Daisy Dunn

The jaw-dropping story of the British Museum thefts

Plus: Ian McMillan finds the moon in a stray rubber band

The British Museum has launched legal proceedings against curator Peter Higgs, who was dismissed from his curatorial post pending the investigation. Photo: Leon Neal / Getty Images 
issue 25 May 2024

It’s August 2023 when news breaks that artefacts have gone missing, presumed stolen, from the British Museum. I’m about an hour into investigating the story for a feature when a suspect is named in the press. I know him. He’s the curator I was seated next to at a British Museum dinner nine months earlier.

Listening this week to three preview episodes of Thief at the British Museum, an electrifying nine-part series on Radio 4, I kick myself for the second time for spending most of that evening talking to the professor on my left. What can I remember of the man on my right? He was quiet. Ruddy-faced. Nothing else remarkable springs to mind.

What can I remember of the man? He was quiet. Ruddy-faced. Nothing else remarkable

The British Museum has launched legal proceedings against curator Peter Higgs, who was dismissed from his curatorial post pending the investigation. The path that led them to his name, as described in the new series, is one of the most extraordinary you are likely to hear, but not because it is convoluted – quite the contrary.

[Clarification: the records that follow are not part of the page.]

(** Modelled from the spec: "insert rows (array of field maps) -> ids", the
    [table.addRecords(batch)] of the code: one new row per element, in
    order. *)
Fixpoint addRecords `{RecordIdSupply} (table : Table) (batch : list Fields) : Table :=
  match batch with
  | [] => table
  | fields :: rest =>
      addRecords
        (table ++ [{| row_id := newRecordId (row_id <$> table);
                      row_cells := fields |}])
        rest
  end.

(** Modelled from the spec: "update rows (array of {row id, field map})",
    one element of it: the given cells replace those of the row with that
    id, the other cells stay; an id that names no row changes nothing. *)
Definition setRecord (table : Table) (u : UpdateRecord) : Table :=
  (fun row =>
     if decide (row_id row = upd_recordId u)
     then {| row_id := row_id row; row_cells := upd_fields u ∪ row_cells row |}
     else row) <$> table.

(** Modelled from the spec: "update rows (array of {row id, field map})",
    the [table.setRecords(batch)] of the code: the updates in order. *)
Definition setRecords (table : Table) (batch : list UpdateRecord) : Table :=
  foldl setRecord table batch.

(** Modelled from the spec: the row identity of the datastore; record ids
    are unique and not empty. *)
Definition wellFormed (table : Table) : Prop :=
  NoDup (row_id <$> table) /\ forall row, row ∈ table -> row_id row <> "".

End Datastore.

(** ** One pass of [getVideosData] over one fetched batch *)

Module SyncRun.
Import JsString DedupIndex SyncEngine BatchWriter Datastore.

Section Run.
Context `{RecordIdSupply}.
Variable host : JsDate.Host.
(** The result of [ensureFieldsExist]: column name to field id. *)
Variable fieldMap : gmap string string.

(** Lines 309-524: the two lists handed to the writer.  The scan needs
    one page request per 5000 rows, so [S (length table)] requests are
    more than enough. *)
Definition plan (table : Table) (videos : list Video)
    : option (list Fields * list UpdateRecord) :=
  match buildExistingVideoIds (getRecords table) (getCellString table)
          (S (length table)) (resolved fieldMap col_aweme_id) with
  | Some existingVideoIds =>
      Some (classifyVideos host fieldMap existingVideoIds videos [] [])
  | None => None
  end.

(** Lines 526-568 with a datastore that accepts every call. *)
Definition commit (table : Table)
    (p : list Fields * list UpdateRecord) : Table :=
  let table' :=
    commitInBatches (fun t batch => (addRecords t batch, true)) table (fst p) in
  commitInBatches (fun t batch => (setRecords t batch, true)) table' (snd p).

(** The table after one pass. *)
Definition sync (table : Table) (videos : list Video) : Table :=
  match plan table videos with
  | Some p => commit table p
  | None => table
  end.

End Run.

End SyncRun.

(** ** TaskPipeline: the reconciliation step of [handleVideoText]
    (index.tsx, lines 662-684) *)

Module Pipeline.
Import JsString SyncEngine.

Inductive Status :=
| pending | asr_posting | asr_polling | asr_done
| llm_posting | llm_polling | llm_done | completed | failed.

Record LlmTask := { conversation_id : string; chat_id : string }.

(** The members of [ProcessingVideo] the reconciliation reads; an absent
    or [null] member is [None]. *)
Record ProcessingVideo := {
  pv_recordId : string;
  pv_aweme_id : string;
  pv_video_text_ori : option string;
  pv_video_text_arr : option string;
  pv_llm_task_id_list : option (list LlmTask);
  pv_status : Status
}.

Definition status_eqb (a b : Status) : bool :=
  match a, b with
  | pending, pending | asr_posting, asr_posting | asr_polling, asr_polling
  | asr_done, asr_done | llm_posting, llm_posting | llm_polling, llm_polling
  | llm_done, llm_done | completed, completed | failed, failed => true
  | _, _ => false
  end.

(** [!video.llm_task_id_list]: an array, even an empty one, is truthy. *)
Definition noLlmList (video : ProcessingVideo) : bool :=
  match pv_llm_task_id_list video with
  | Some _ => false
  | None => true
  end.

(** [a || b] on optional strings. *)
Definition orElse (a b : option string) : option string :=
  match a with
  | Some s => if truthy s then a else b
  | None => b
  end.

(** [video.video_text_arr || video.video_text_ori] *)
Definition finalText (video : ProcessingVideo) : option string :=
  orElse (pv_video_text_arr video) (pv_video_text_ori video).

(** The test of line 669. *)
Definition eligible (video : ProcessingVideo) : bool :=
  status_eqb (pv_status video) llm_done ||
  (status_eqb (pv_status video) asr_done && noLlmList video).

(** [for (const video of processingVideos)]: the update list and
    [failCount]. *)
Fixpoint reconcileLoop (textFieldId : string) (processingVideos : list ProcessingVideo)
    (recordsToUpdate : list UpdateRecord) (failCount : nat)
    : list UpdateRecord * nat :=
  match processingVideos with
  | [] => (recordsToUpdate, failCount)
  | video :: rest =>
      if eligible video then
        match finalText video with
        | Some text =>
            if truthy text && truthy (pv_recordId video) && truthy textFieldId
            then reconcileLoop textFieldId rest
                   (recordsToUpdate ++
                      [{| upd_recordId := pv_recordId video;
                          upd_fields := {[ textFieldId := FText text ]} |}])
                   failCount
            else reconcileLoop textFieldId rest recordsToUpdate (S failCount)
        | None => reconcileLoop textFieldId rest recordsToUpdate (S failCount)
        end
      else if status_eqb (pv_status video) failed then
        reconcileLoop textFieldId rest recordsToUpdate (S failCount)
      else
        reconcileLoop textFieldId rest recordsToUpdate (S failCount)
  end.

Definition reconcile (textFieldId : string) (processingVideos : list ProcessingVideo)
    : list UpdateRecord * nat :=
  reconcileLoop textFieldId processingVideos [] 0.

(** What one item hands to the final write, in the words of the code:
    eligible, with a non-empty final text, record id and text field id. *)
Definition contribution (textFieldId : string) (video : ProcessingVideo)
    : option UpdateRecord :=
  if eligible video then
    match finalText video with
    | Some text =>
        if truthy text && truthy (pv_recordId video) && truthy textFieldId
        then Some {| upd_recordId := pv_recordId video;
                     upd_fields := {[ textFieldId := FText text ]} |}
        else None
    | None => None
    end
  else None.

End Pipeline.

(** ** SubscriptionScheduler: the loop of [bloggersSubscribe]
    (index.tsx, lines 720-755) in virtual time

    Time is in milliseconds.  Timers fire at the instant they are due and
    the synchronous code between two suspension points takes no time;
    [executeSubscriptionTask] is started without being awaited, so it does
    not delay the loop. *)

Module Scheduler.
(** The flush of the scheduler: the job of the watcher compares the ref
    with the value it saw last. *)
Definition esvaziarFilaTema (w : MundoTema) : MundoTema :=
  if decide (tema w = temaVisto w) then w else aoMudarTema w.

(** A click on the theme button of [App.vue], run to completion. *)
Definition passoTema (w : MundoTema) : MundoTema :=
  esvaziarFilaTema (alternarTema w).

(** The store and the page agree with the ref, and no job is due. *)
Definition temaSincronizado (w : MundoTema) : Prop :=
  temaVisto w = tema w
  ∧ armazenamento w !! chaveTema = Some (tema w)
  ∧ (dark ∈ classList w <-> tema w = escuro).

(** ** useContador

    [src/composables/useContador.js]: a ref that the callback of
    [setInterval(..., 1000)] increments, until [onUnmounted] clears the
    interval. The timers of the browser are the set of the ids that are
    registered; the browser runs the callback of a registered id only. *)

Record MundoContador : Type := {
  contador : Z;
  intervalo : nat;
  temporizadores : gset nat
}.

(** [contador.value++] on a Number that holds an integer from 0 on: exact
    up to 2^53, where the successor is no Number and rounds back. *)
Definition incremento (z : Z) : Z :=
  if (z <? 2 ^ 53)%Z then (z + 1)%Z else z.

(** [useContador()], where [setInterval] returns the id [i] and registers
    it beside the timers that are there. *)
Definition useContador (i : nat) (ativos : gset nat) : MundoContador :=
  {| contador := 0; intervalo := i; temporizadores := {[i]} ∪ ativos |}.

Inductive EventoContador : Type :=
| Tique (i : nat)
| Desmontar.

(** What one event does: the tick of a registered timer runs its callback,
    which is the one of this composable when the id is [intervalo]; the
    hook of [onUnmounted] runs [clearInterval(intervalo)]. *)
Definition passoContador (w : MundoContador) (e : EventoContador) : MundoContador :=
  match e with
  | Tique i =>
      if decide (i ∈ temporizadores w ∧ i = intervalo w) then
        {| contador := incremento (contador w); intervalo := intervalo w;
           temporizadores := temporizadores w |}
      else w
  | Desmontar =>
      {| contador := contador w; intervalo := intervalo w;
         temporizadores := temporizadores w ∖ {[intervalo w]} |}
  end.

Definition correrContador (w : MundoContador) (l : list EventoContador) : MundoContador :=
  fold_left passoContador l w.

We follow that trail through the accounts of Danish gem specialist and dealer Ittai Gradel. He is, quotes presenter Katie Razzall, ‘the museum world’s answer to Sherlock Holmes’. This Danish Holmes is a gem-obsessed ‘outsider’ with a photographic memory. He left academia because he couldn’t bear sitting at the same desk and seeing the same colleagues ‘every bloody day’. One former colleague describes him as ‘quite a character’. His resemblance to Benedict Cumberbatch’s Holmes is hammed up across the episodes to an irritating degree.

Gradel happened upon the trail unwittingly. In 2010, one of his friends, a fellow antiquities dealer, came by a new supplier who purported to be an elderly man named Paul Higgins. Gradel purchased many items from his collection happily enough until some background research revealed there was no man matching his profile in public records.